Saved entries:
Lemma update_row_nonneg current_coin (f : float) all_tickers row :
  prices_ok all_tickers -> finite_pos f = true ->
  (forall r, ratio row = Some r -> nonneg r) ->
  exists row',
    update_row config current_coin f all_tickers row = inr row' /\
    (forall r, ratio row' = Some r -> nonneg r).
Proof.
  intros Ht Hf Hrow. unfold update_row, py_div.
  destruct (coin_eqb _ _); [|eauto].
  destruct (get_market_ticker_price_from_list _ _) as [p|] eqn:Hp; [|eauto].
  rewrite (Binary64.finite_pos_nonzero f Hf).
  eexists. split; [reflexivity|]. simpl. intros r [= <-].
  apply Binary64.div_finite_pos; [|exact Hf]. exact (Ht _ _ Hp).
Qed.

Lemma initialize_row_nonneg all_tickers row :
  prices_ok all_tickers ->
  (forall r, ratio row = Some r -> nonneg r) ->
  exists row',
    initialize_row config all_tickers row = inr row' /\
    (forall r, ratio row' = Some r -> nonneg r).
Proof.
  intros Ht Hrow.
  assert (exists row' : Pair,
             @inr Exc Pair row = inr row' /\
             (forall r, ratio row' = Some r -> nonneg r)) as Hkeep
    by (exists row; split; [reflexivity|exact Hrow]).
  unfold initialize_row, py_div.
  destruct (ratio row) eqn:Hr; [exact Hkeep|].
  destruct (negb _ || negb _); [exact Hkeep|].
  destruct (get_market_ticker_price_from_list _ (coin_add (from_coin row) _))
    as [p|] eqn:Hp; [|exact Hkeep].
  destruct (get_market_ticker_price_from_list _ (coin_add (to_coin row) _))
    as [q|] eqn:Hq; [|exact Hkeep].
  rewrite (Binary64.finite_pos_nonzero q (Ht _ _ Hq)).
  eexists. split; [reflexivity|]. simpl. intros r [= <-].
  apply Binary64.div_finite_pos; [exact (Ht _ _ Hp)|exact (Ht _ _ Hq)].
Qed.

Lemma scout_nonneg s :
  venue_ok -> ratios_ok nonneg s -> ratios_ok nonneg (final (scout config s).2).
Proof.
  intros [Hsnap Hfill] Hs.
  assert (forall t bal cs s0,
             prices_ok t -> ratios_ok nonneg s0 ->
             ratios_ok nonneg
               (final (for_each (scout_coin config t) cs s0).2) /\
             ratios_ok nonneg
               (final (for_each (bridge_scout_coin config bal t) cs s0).2))
    as Hloops.
  { intros t bal cs s0 Ht Hs0. split.
    - apply (triple_for_each (ratios_ok nonneg) (fun _ => True)
               (scout_coin config t) cs); [|exact Hs0].
      intros coin. apply scout_coin_triple; auto.
      intros pair order s1 [w Hw] Hs1. unfold ratios_ok. simpl.
      destruct (session_loop_preserves _ _ _
                  (fun row => update_row_nonneg (to_coin pair)
                                (order_price order) t row Ht
                                (Hfill _ _ _ _ _ Hw)) Hs1)
        as (rows' & -> & Hrows'). exact Hrows'.
    - apply (triple_for_each (ratios_ok nonneg) (fun _ => True)
               (bridge_scout_coin config bal t) cs); [|exact Hs0].
      intros coin. apply bridge_scout_coin_triple; auto. }
  rewrite scout_unfold. pose proof (Hsnap (world s)) as Ht1.
  destruct (get_all_market_tickers (world s)) as [t1 w1]. simpl in Ht1.
  pose proof (proj1 (Hloops t1 0%float (coins s) (set_world s w1) Ht1 Hs))
    as H1.
  destruct (for_each _ _ _) as [tr1 [[] s'|e s']]; simpl in H1;
    [|exact H1|exact H1].
  rewrite bridge_scout_unfold.
  destruct (get_currency_balance _ _) as [b w].
  pose proof (Hsnap w) as Ht2.
  destruct (get_all_market_tickers w) as [t2 w']. simpl in Ht2.
  pose proof (proj2 (Hloops t2 b (coins s')
                       (set_world (set_world s' w) w') Ht2 H1)) as H2.
  destruct (for_each _ _ _) as [tr2 [fl s2|e s2]]; exact H2.
Qed.

(** C6 (as the code has it) -- the stored ratios stay numbers that are not
    below zero.  On a venue whose snapshot prices and fill prices are all
    finite and positive, if every stored ratio is unset or a number >= 0,
    then so it is after [initialize_trade_thresholds], which returns; after
    the recalibration [update_trade_threshold], which returns; and after any
    number of scout passes, however the run ends. *)
Theorem ratios_stay_nonneg :
  venue_ok ->
  (forall s,
      ratios_ok nonneg s ->
      exists tr s',
        initialize_trade_thresholds config s = (tr, Ok tt s') /\
        ratios_ok nonneg s') /\
  (forall current_coin (f : float) all_tickers s,
      prices_ok all_tickers -> finite_pos f = true ->
      ratios_ok nonneg s ->
      exists s',
        update_trade_threshold config current_coin (Some f) all_tickers s
        = ([], Ok tt s') /\
        ratios_ok nonneg s') /\
  (forall n s,
      ratios_ok nonneg s -> ratios_ok nonneg (final (passes config n s).2)).
Proof.
  intros Hv. split; [|split].
  - intros s Hs. destruct Hv as [Hsnap _].
    unfold initialize_trade_thresholds, manager_get_all_market_tickers,
      db_session, bind.
    pose proof (Hsnap (world s)) as Ht.
    destruct (get_all_market_tickers (world s)) as [t w]. simpl in *.
    destruct (session_loop_preserves _ _ _
                (fun row => initialize_row_nonneg t row Ht) Hs)
      as (rows' & -> & Hrows').
    eexists _, _. split; [reflexivity|exact Hrows'].
  - intros current_coin f all_tickers s Ht Hf Hs.
    unfold update_trade_threshold, db_session.
    destruct (session_loop_preserves _ _ _
                (fun row => update_row_nonneg current_coin f all_tickers row
                              Ht Hf) Hs)
      as (rows' & -> & Hrows').
    eexists. split; [reflexivity|exact Hrows'].
  - induction n as [|n IH]; intros s Hs; simpl; [exact Hs|].
    rewrite bind_unfold. pose proof (scout_nonneg s Hv Hs) as H1.
    destruct (scout config s) as [tr [[] s1|e s1]]; simpl in *; [|exact H1].
    specialize (IH s1 H1). destruct (passes config n s1) as [tr' r].
    exact IH.
Qed.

## [ASSIGNMENT]
Although the records may continue, retype only the lines from the first one through the one containing "Pair row = inr row' /\", exactly as they appear.

## [SOLVED EXERCISE]
Lemma update_row_nonneg current_coin (f : float) all_tickers row :
  prices_ok all_tickers -> finite_pos f = true ->
  (forall r, ratio row = Some r -> nonneg r) ->
  exists row',
    update_row config current_coin f all_tickers row = inr row' /\
    (forall r, ratio row' = Some r -> nonneg r).
Proof.
  intros Ht Hf Hrow. unfold update_row, py_div.
  destruct (coin_eqb _ _); [|eauto].
  destruct (get_market_ticker_price_from_list _ _) as [p|] eqn:Hp; [|eauto].
  rewrite (Binary64.finite_pos_nonzero f Hf).
  eexists. split; [reflexivity|]. simpl. intros r [= <-].
  apply Binary64.div_finite_pos; [|exact Hf]. exact (Ht _ _ Hp).
Qed.

Lemma initialize_row_nonneg all_tickers row :
  prices_ok all_tickers ->
  (forall r, ratio row = Some r -> nonneg r) ->
  exists row',
    initialize_row config all_tickers row = inr row' /\
    (forall r, ratio row' = Some r -> nonneg r).
Proof.
  intros Ht Hrow.
  assert (exists row' : Pair,
             @inr Exc Pair row = inr row' /\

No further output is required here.